Record loop_inv (l : loop) : Prop := {
  li_deleted : i_deleted (l_inst l) = true ↔ l_unreg l = After;
  li_deleting : l_unreg l = Deleting ∨ l_unreg l = After → i_finished (l_inst l) = true;
  li_must : i_mustFinish (l_inst l) = true ↔ l_unreg l ≠ Before;
  li_paced : ∃ targets, Forall is_u64 targets ∧
    match l_phase l with
    | Pause ns => ∃ t, is_u64 t ∧ ns = u64 (t * 1000) ∧ l_trace l = paced targets ++ [Called t]
    | _ => l_trace l = paced targets
    end;
}.

Lemma loop_inv_step l l' : loop_step l l' → loop_inv l → loop_inv l'.
Proof.
  intros Hs [Hd Hf Hm (ts & Hts & Htr)].
  destruct Hs as [i u tr Hb|i u tr t Ht|i u tr ns|i u tr Hb|i u tr|ph i u tr i' u' Hu]; simpl in *.
  - split; simpl; [done..|]. by exists ts.
  - split; simpl; [done..|]. exists ts. split; [done|]. exists t. by rewrite Htr.
  - split; simpl; [done..|]. destruct Htr as (t & Ht & -> & ->). exists (ts ++ [t]).
    split; [by apply Forall_app_2; [|apply Forall_singleton]|]. unfold paced. rewrite bind_app. simpl. by rewrite <-app_assoc.
  - split; simpl; [done..|]. by exists ts.
  - split; simpl; [done|naive_solver|done|]. by exists ts.
  - split; [..|by exists ts]; destruct i as [must fin del st], u; simpl in *; try discriminate Hu; injection Hu as <- <-;
      simpl in *; try destruct fin; intuition congruence.
Qed.

Lemma loop_inv_run l l' : rtc loop_step l l' → loop_inv l → loop_inv l'.
Proof. induction 1; eauto using loop_inv_step. Qed.

Definition loop_start : loop := loop_of Looping registerPolling.

Lemma loop_inv_start : loop_inv loop_start.
Proof. split; simpl; [intuition congruence..|]. by exists []. Qed.

(** What is known of every state that is reached. *)
Lemma reached f s :
  rtc (run_step f) registerPolling s →
  ∃ ph, at_phase f (p_task s) ph ∧ rtc loop_step loop_start (loop_of ph s) ∧ loop_inv (loop_of ph s).
Proof.
  intros Hr. destruct (run_loop _ _ _ Looping Hr) as (ph & Hp & Hl); [constructor|].
  exists ph. split_and!; [done..|]. eapply loop_inv_run, loop_inv_start. done.
Qed.

(** The instance of [Tasking.v]. *)
Definition place_of (ph : phase) (tr : list poll_event) : task_place :=
  match ph with
  | Looping => match tr with [] => Spawned | _ => Paused end
  | Function => Calling
  | Pause _ => Paused
  | Ended => Returned
  | Finished => Completed
  end.

Definition unregister_of (u : unregister_at) : unregister_place :=
  match u with Before => NotCalled | After => Deleted | _ => Waiting end.

Definition polling_of (l : loop) : polling :=
  mkPolling (i_mustFinish (l_inst l)) (i_finished (l_inst l)) (place_of (l_phase l) (l_trace l))
    (unregister_of (l_unreg l)) (i_stale (l_inst l)).

Lemma touch_polling_of l : loop_inv l → touch (polling_of l) = i_stale (l_inst l) || i_deleted (l_inst l).
Proof.
  intros [Hd _ _ _]. unfold touch, freed, polling_of. simpl. f_equal.
  destruct (l_unreg l), (i_deleted _); simpl; intuition congruence.
Qed.

Lemma loop_step_polling l l' :
  loop_step l l' → loop_inv l → rtc polling_step (polling_of l) (polling_of l').
Proof.
  intros Hs Hi. pose proof (touch_polling_of l Hi) as Ht. destruct Hi as [Hd Hf Hm (ts & _ & Htr)].
  destruct Hs as [i u tr Hb|i u tr t _|i u tr ns|i u tr Hb|i u tr|ph i u tr i' u' Hu]; simpl in *.
  - apply rtc_once. unfold polling_of at 2. simpl. rewrite <-Ht.
    apply (poll_call (polling_of (mkLoop Looping i u tr))); [destruct tr; auto|done].
  - apply rtc_once. apply (poll_pause (polling_of (mkLoop Function i u tr))). done.
  - destruct Htr as (t & _ & _ & ->). unfold polling_of. simpl.
    destruct (paced ts); done.
  - apply rtc_once. unfold polling_of at 2. simpl. rewrite <-Ht.
    apply (poll_return (polling_of (mkLoop Looping i u tr))); [destruct tr; auto|done].
  - apply rtc_once. unfold polling_of at 2. simpl. rewrite <-Ht.
    by apply (poll_completed (polling_of (mkLoop Ended i u tr))).
  - destruct u; simpl in Hu; simplify_eq/=.
    + apply rtc_once. by apply (unregister_notify (polling_of (mkLoop ph i Before tr))).
    + unfold polling_of. simpl. by destruct (i_finished _).
    + done.
    + apply rtc_once. by apply (unregister_delete (polling_of (mkLoop ph i Deleting tr))); [|apply Hf; left].
Qed.

Lemma loop_polling l l' :
  rtc loop_step l l' → loop_inv l → rtc polling_step (polling_of l) (polling_of l').
Proof.
  induction 1 as [|l l1 l' Hs _ IH]; intros Hi; [done|]. etrans; [by apply loop_step_polling|].
  by apply IH, (loop_inv_step l).
Qed.

Lemma reached_polling s ph :
  rtc loop_step loop_start (loop_of ph s) →
  rtc polling_step newPolling (polling_of (loop_of ph s)) ∧ polling_inv (polling_of (loop_of ph s)).
Proof.
  intros Hl. assert (rtc polling_step newPolling (polling_of (loop_of ph s))) as Hr.
  { exact (loop_polling _ _ Hl loop_inv_start). }
  split; [done|]. exact (polling_inv_run _ _ Hr polling_inv_new).
Qed.

(** ** Progress *)

(** From the test or any other place of the loop to the function. *)
Lemma test_calls f target k i u tr :
  at_phase f k Looping → i_mustFinish i = false →
  ∃ n s', 1 ≤ n ≤ 3 ∧ task_steps f target n (mkPsys k i u tr) = Some s' ∧
    k_state (p_task s') = Running InFunction.
Proof.
  intros Hp Hm. destruct (to_test f target k i u tr Hp) as (n & m & Hn & Hs). eexists (n + 1), _. split_and!; [lia..| |].
  - eapply task_steps_add; [exact Hs|reflexivity].
  - simpl. by rewrite Hm.
Qed.

Lemma pause_calls f target k i u tr ns :
  at_phase f k (Pause ns) → i_mustFinish i = false →
  ∃ n s', 1 ≤ n ≤ 8 ∧ task_steps f target n (mkPsys k i u tr) = Some s' ∧
    k_state (p_task s') = Running InFunction.
Proof.
  intros Hp Hm. destruct (to_pause f target k i u tr ns Hp) as (n1 & k' & Hn1 & Hs1 & Hk).
  destruct (test_calls f target k' i u (tr ++ [PausedFor ns]) Hk Hm) as (n2 & s' & Hn2 & Hs2 & Hf).
  exists (n1 + n2), s'. split_and!; [lia..| |done]. by eapply task_steps_add.
Qed.

Lemma calls_again f target k i u tr ph :
  at_phase f k ph → i_mustFinish i = false → ph ≠ Ended → ph ≠ Finished →
  ∃ n s', 1 ≤ n ≤ 9 ∧ task_steps f target n (mkPsys k i u tr) = Some s' ∧
    k_state (p_task s') = Running InFunction.
Proof.
  intros Hp Hm He Hf. destruct ph; [| | |done..].
  - destruct (test_calls f target k i u tr Hp Hm) as (n & s' & ? & ?). exists n, s'. split; [lia|done].
  - inversion Hp; subst.
    destruct (pause_calls f target _ i u (tr ++ [Called target]) _ (ap_pause f m target) Hm) as (n & s' & ? & Hs & ?).
    exists (1 + n), s'. split_and!; [lia..| |done]. by eapply task_steps_add; [reflexivity|].
  - destruct (pause_calls f target k i u tr ns Hp Hm) as (n & s' & ? & ?). exists n, s'. split; [lia|done].
Qed.

(** From any place to the completion callback, when the instance must finish. *)
Definition ends_within (bound : nat) f target k i u tr (quiet : Prop) : Prop :=
  ∃ n m i' es, n ≤ bound ∧
    task_steps f target n (mkPsys k i u tr) = Some (mkPsys (mkRtask CallbackCalled false m 0) i' u (tr ++ es)) ∧
    i_finished i' = true ∧ (quiet → ∀ t, Called t ∉ es).

Lemma ended_ends f target k i u tr : at_phase f k Ended → ends_within 2 f target k i u tr True.
Proof.
  intros Hp. destruct (to_callback f target k i u tr Hp) as (n & m & Hn & Hs).
  eexists n, m, _, []. rewrite app_nil_r. split_and!; [done|exact Hs|done|]. intros _ t ?%not_elem_of_nil. done.
Qed.

Lemma looping_ends f target k i u tr :
  at_phase f k Looping → i_mustFinish i = true → ends_within 5 f target k i u tr True.
Proof.
  intros Hp Hm. destruct (to_test f target k i u tr Hp) as (n1 & m1 & Hn1 & Hs1).
  destruct (ended_ends f target (mkRtask (Running AtEnd) false m1 0) (use i) u tr) as (n & m & i' & es & Hn & Hs & Hx);
    [constructor|]. exists (n1 + (1 + n)), m, i', es. split; [lia|]. split; [|done].
  eapply task_steps_add; [exact Hs1|]. eapply task_steps_add; [|exact Hs]. unfold task_steps. simpl. by rewrite Hm.
Qed.

Lemma pause_ends f target k i u tr ns :
  at_phase f k (Pause ns) → i_mustFinish i = true → ends_within 10 f target k i u tr True.
Proof.
  intros Hp Hm. destruct (to_pause f target k i u tr ns Hp) as (n1 & k' & Hn1 & Hs1 & Hk).
  destruct (looping_ends f target k' i u (tr ++ [PausedFor ns]) Hk Hm) as (n & m & i' & es & Hn & Hs & Hf & Hes).
  exists (n1 + n), m, i', (PausedFor ns :: es). split; [lia|]. split_and!; [|done|].
  - rewrite cons_middle, app_assoc. by eapply task_steps_add.
  - intros _ t [?|?]%elem_of_cons; [done|]. by eapply Hes.
Qed.

Lemma ends f target k i u tr ph :
  at_phase f k ph → i_mustFinish i = true → (ph = Finished → i_finished i = true) →
  ends_within 12 f target k i u tr (k_state k ≠ Running InFunction).
Proof.
  intros Hp Hm Hfin.
  assert (∀ b, b ≤ 12 → ends_within b f target k i u tr True →
    ends_within 12 f target k i u tr (k_state k ≠ Running InFunction)) as Hweak.
  { intros b Hb (n & m & i' & es & ? & ? & ? & ?). exists n, m, i', es. split_and!; [lia|done|done|naive_solver]. }
  destruct ph.
  - apply (Hweak 5); [lia|]. by apply looping_ends.
  - inversion Hp; subst.
    destruct (pause_ends f target _ i u (tr ++ [Called target]) _ (ap_pause f m target) Hm)
      as (n & m' & i' & es & ? & Hs & ? & _).
    exists (1 + n), m', i', (Called target :: es). split; [lia|]. split_and!; [|done|by intros []].
    rewrite cons_middle, app_assoc. by eapply task_steps_add; [reflexivity|].
  - apply (Hweak 10); [lia|]. by eapply pause_ends.
  - apply (Hweak 2); [lia|]. by apply ended_ends.
  - inversion Hp; subst. exists 0, m, i, []. rewrite app_nil_r. split_and!; [lia|done|auto|].
    intros _ t ?%not_elem_of_nil. done.
Qed.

····················

### What needs to be done
Would you print, exactly as written, every line above from the one holding "Definition ends_within (bound" through the one holding "at_phase f k (Pause ns) → i_mustFinish i = true", with both included and no other lines?

### Answer for the task
Definition ends_within (bound : nat) f target k i u tr (quiet : Prop) : Prop :=
  ∃ n m i' es, n ≤ bound ∧
    task_steps f target n (mkPsys k i u tr) = Some (mkPsys (mkRtask CallbackCalled false m 0) i' u (tr ++ es)) ∧
    i_finished i' = true ∧ (quiet → ∀ t, Called t ∉ es).

Lemma ended_ends f target k i u tr : at_phase f k Ended → ends_within 2 f target k i u tr True.
Proof.
  intros Hp. destruct (to_callback f target k i u tr Hp) as (n & m & Hn & Hs).
  eexists n, m, _, []. rewrite app_nil_r. split_and!; [done|exact Hs|done|]. intros _ t ?%not_elem_of_nil. done.
Qed.

Lemma looping_ends f target k i u tr :
  at_phase f k Looping → i_mustFinish i = true → ends_within 5 f target k i u tr True.
Proof.
  intros Hp Hm. destruct (to_test f target k i u tr Hp) as (n1 & m1 & Hn1 & Hs1).
  destruct (ended_ends f target (mkRtask (Running AtEnd) false m1 0) (use i) u tr) as (n & m & i' & es & Hn & Hs & Hx);
    [constructor|]. exists (n1 + (1 + n)), m, i', es. split; [lia|]. split; [|done].
  eapply task_steps_add; [exact Hs1|]. eapply task_steps_add; [|exact Hs]. unfold task_steps. simpl. by rewrite Hm.
Qed.

Lemma pause_ends f target k i u tr ns :
  at_phase f k (Pause ns) → i_mustFinish i = true → ends_within 10 f target k i u tr True.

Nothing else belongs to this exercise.